ANALYSES

Tunisie : Ennahda parviendra-t-il à conserver sa base électorale ?

Presse
22 octobre 2014

Les islamistes d’Ennahda font course en tête pour ces élections législatives. Quelles sont leurs chances de remporter la majorité au Parlement ?


Il faut se méfier des sondages d’opinion. Il s’agit d’une pratique récente dans le pays. Leur fiabilité est loin d’être garantie, ils sont d’ailleurs contestés du fait de leur méthodologie. Parfois, ils ont été commandés par les partis eux-mêmes.


Malgré tout, Ennahda est susceptible d’arriver en tête de ces élections. Les islamistes bénéficient d’un noyau dur, d’une réelle base électorale, qui ne remet pas en cause son vote et qui confirmera son choix en faveur d’Ennahda.


Ennahda a été vivement critiqué durant toute la durée de son passage au pouvoir depuis 2011. Assiste-t-on à un retour en grâce des islamistes ou ces derniers ne peuvent-ils compter que sur leur base électorale ?


Si tout effondrement électoral est exclu, un effritement de ses résultats ne l’est pas. Il n’y a pas de dynamique électorale favorable à Ennahda. L’objectif est véritablement de consolider leur base électorale qui s’était imposée lors des premières élections libres d’octobre 2011. Ce serait une victoire pour eux que d’arriver en tête.


Cette ambition est à la fois réaliste et difficile à atteindre. Réaliste car il existe un noyau dur électoral favorable à Ennahda et qui ne remet pas en cause son soutien.


Difficile à atteindre car parmi ceux qui ont voté pour les islamistes, certains ont été déçus par leur défaillance au pouvoir. Les islamistes sont tenus pour responsable de l’insécurité qui a frappé le pays et pour la crise économique dans laquelle il est plongé. Ils ont d’ailleurs le pouvoir au début de l’année pour ne pas avoir à assumer la responsabilité du bilan de la période de transition.


Après ces trois ans de pouvoirs, les candidats d’Ennahda ont-ils changé les grandes lignes de leur discours ?


Globalement, Ennahda tente d’afficher aujourd’hui un discours plus moderne, une vitrine plus jeune et plus en phase avec la société. Cela s’est traduit par une campagne de communication assez moderne, de type occidental et par un renouvellement de certaines figures du parti. De nouveaux candidats se sont imposés et vont même remplacer ceux qui avaient pourtant été élus au sein de l’Assemblée nationale constituante.
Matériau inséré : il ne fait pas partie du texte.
(* ===== verification/Mem.v ===== *)
(** * Byte memories

    The host's memory and the mapped storage are functions from addresses to
    bytes; [mcopy] is [memcpy] between two of them, and words are little-endian. *)

From stdpp Require Import prelude list.
From Stdlib Require Import ZArith Lia.
From S2P Require Import Prelude.

Definition mem : Type := Z -> Z.

(** [memcpy(dst + d, src + s, n)]. *)
Definition mcopy (dst : mem) (d : Z) (src : mem) (s n : Z) : mem :=
  fun a => if decide (d <= a < d + n) then src (s + (a - d)) else dst a.

Definition mload (m : mem) (a n : Z) : list Z := (fun i => m (a + i)) <$> zrange 0 n.

Definition mstore (m : mem) (a : Z) (bs : list Z) : mem :=
  fun x => match bs !! (x - a) with Some b => b | None => m x end.

Fixpoint le_decode (bs : list Z) : Z :=
  match bs with [] => 0 | b :: bs => b + 256 * le_decode bs end.

Fixpoint le_encode (n : nat) (x : Z) : list Z :=
  match n with O => [] | S n => x `mod` 256 :: le_encode n (x `div` 256) end.

#[global] Arguments le_encode : simpl never.

Definition get_le (m : mem) (a n : Z) : Z := le_decode (mload m a n).
Definition u64_at (m : mem) (a : Z) : Z := get_le m a 8.

Lemma zlen_mload m a n : 0 <= n -> zlen (mload m a n) = n.
Proof. intros. unfold mload. rewrite zlen_fmap, zlen_zrange; lia. Qed.

Lemma zlen_le_encode n x : zlen (le_encode n x) = Z.of_nat n.
Proof. revert x. induction n as [|n IH]; intros x; [done|]. simpl. unfold zlen in *. simpl. rewrite Nat2Z.inj_succ, IH. lia. Qed.

Lemma le_decode_encode n x : 0 <= x < 256 ^ Z.of_nat n -> le_decode (le_encode n x) = x.
Proof.
  revert x. induction n as [|n IH]; intros x Hx; [simpl in Hx; simpl; lia|].
  simpl. rewrite IH.
  - pose proof (Z.div_mod x 256). lia.
  - rewrite Nat2Z.inj_succ, Z.pow_succ_r in Hx by lia. split; [apply Z.div_pos; lia|]. apply Z.div_lt_upper_bound; lia.
Qed.

Lemma mload_ext m m' a n : (forall i, 0 <= i < n -> m (a + i) = m' (a + i)) -> mload m a n = mload m' a n.
Proof.
  intros H. apply list_fmap_ext. intros k i Hi. apply H. apply elem_of_zrange.
  by eapply list_elem_of_lookup_2.
Qed.

Lemma zlookup_zrange lo hi i : 0 <= i < hi - lo -> zrange lo hi !! i = Some (lo + i).
Proof.
  intros Hi. rewrite zlookup_to_nat by lia. unfold zrange. rewrite list_lookup_fmap, lookup_seq_lt by lia.
  simpl. f_equal. lia.
Qed.

Lemma zlookup_fmap {A B} (f : A -> B) (l : list A) (i : Z) : (f <$> l) !! i = f <$> (l !! i).
Proof. unfold lookup, zlookup. case_decide; [|done]. apply list_lookup_fmap. Qed.

Lemma zlookup_mload m a n i : 0 <= i < n -> mload m a n !! i = Some (m (a + i)).
Proof. intros Hi. unfold mload. by rewrite zlookup_fmap, zlookup_zrange by lia. Qed.

Lemma zlookup_mid {A} (pre bs post : list A) i : 0 <= i < zlen bs -> (pre ++ bs ++ post) !! (zlen pre + i) = bs !! i.
Proof.
  intros Hi. pose proof (zlen_nonneg pre). rewrite !zlookup_to_nat by lia. unfold zlen in *.
  rewrite lookup_app_r, lookup_app_l by lia. f_equal. lia.
Qed.

(** A memory that holds [bs] at [a]. *)
Lemma get_le_bytes m a bs : (forall i, 0 <= i < zlen bs -> Some (m (a + i)) = bs !! i) -> get_le m a (zlen bs) = le_decode bs.
Proof.
  intros H. unfold get_le. f_equal. pose proof (zlen_nonneg bs). apply zlist_eq; [by rewrite zlen_mload|].
  intros i Hi. rewrite zlen_mload in Hi by done. rewrite zlookup_mload by done. by apply H.
Qed.

Lemma mload_mstore m a bs : mload (mstore m a bs) a (zlen bs) = bs.
Proof.
  pose proof (zlen_nonneg bs). apply zlist_eq; [by rewrite zlen_mload|].
  intros i Hi. rewrite zlen_mload in Hi by done. rewrite zlookup_mload by done. unfold mstore.
  replace (a + i - a) with i by lia. destruct (zlookup_lt bs i Hi) as [b E]. by rewrite E.
Qed.

Lemma mstore_out m a bs x : ~ (a <= x < a + zlen bs) -> mstore m a bs x = m x.
Proof.
  intros Hx. unfold mstore. destruct (bs !! (x - a)) eqn:E; [|done].
  apply zlookup_Some_range in E. lia.
Qed.

Lemma mload_app m a n1 n2 : 0 <= n1 -> 0 <= n2 -> mload m a (n1 + n2) = mload m a n1 ++ mload m (a + n1) n2.
Proof.
  intros H1 H2. unfold mload. rewrite (zrange_app 0 n1 (n1 + n2)), fmap_app by lia. f_equal.
  apply zlist_eq; [rewrite !zlen_fmap, !zlen_zrange; lia|]. intros i Hi. rewrite zlen_fmap, zlen_zrange in Hi by lia.
  rewrite !zlookup_fmap, !zlookup_zrange by lia. simpl. do 2 f_equal. lia.
Qed.

Lemma mload_mstore_out m a bs b n : (forall i, 0 <= i < n -> ~ (a <= b + i < a + zlen bs)) ->
  mload (mstore m a bs) b n = mload m b n.
Proof. intros H. apply mload_ext. intros i Hi. by apply mstore_out, H. Qed.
C’est une volonté de la part d’Ennahda de renouveler un peu le parti et d’être plus connecté avec une société jeune et féminisée.


C’est un élément important qui s’est prolongé par un discours prônant l’unité nationale, le consensus et agitant le spectre de la contre-révolution benaliste. Le projet de société fondé sur les valeurs islamo-conservatrices demeure naturellement présent, mais sans volonté de l’imposer, y compris dans l’hypothèse d’une victoire électorale. D’ailleurs, ils n’ont pas l’ambition d’exercer seuls le pouvoir. Cette démarche pragmatique et assez ouverte semble tirer les leçons de l’échec des Frères musulmans égyptiens.


Si Ennahda obtenait la majorité au Parlement, assisterions-nous de nouveau à cette fracture politique radicale qui oppose les islamistes au reste de la société tunisienne depuis la fin de la révolution ?


Qu’Ennahda gagne ou pas, les islamistes risquent de constituer un acteur essentiel de la future majorité au pouvoir. A partir du moment où ils affirment qu’ils ne veulent pas exercer le pouvoir seuls, il y aura forcément une coalition. Ils ont déjà démontré leur capacité à nouer des alliances avec partis de centre-gauche. Si on s’en tient à leur stratégie affichée, cette coalition se voudra la plus large possible. Tout dépendra des résultats et de la volonté d’autres formations de nouer un pacte de majorité avec eux.


En revanche, la fracture qui se dessine c’est celle opposant Ennahda et Nidaa Tounes de Béji Caid Essebsi. Le système de partis tend à se structurer autour d’une bipolarisation entre de ces deux partis. Il y aurait donc Ennahda et ses alliés d’un côté et Nidaa Tounes et ses alliés de l’autre.


Ennahda sera au centre de la question car les partis devront se positionner pour ou contre les islamistes.


Cette fracture politique est-elle durable ?


L’affirmation de Nidaa Tounès sur la scène politique change la donne. Il profite de l’aura de son leader Béji Caid Essebsi (candidat à l’élection présidentielle) e se caractérise à la fois par son opposition rhétorique aux islamistes et par la présence en son sein d’anciens membres du régime de Ben Ali. De ce fait, certains partis de gauche sont radicalement opposés tant à Ennahda qu’à Nidaa Tounes.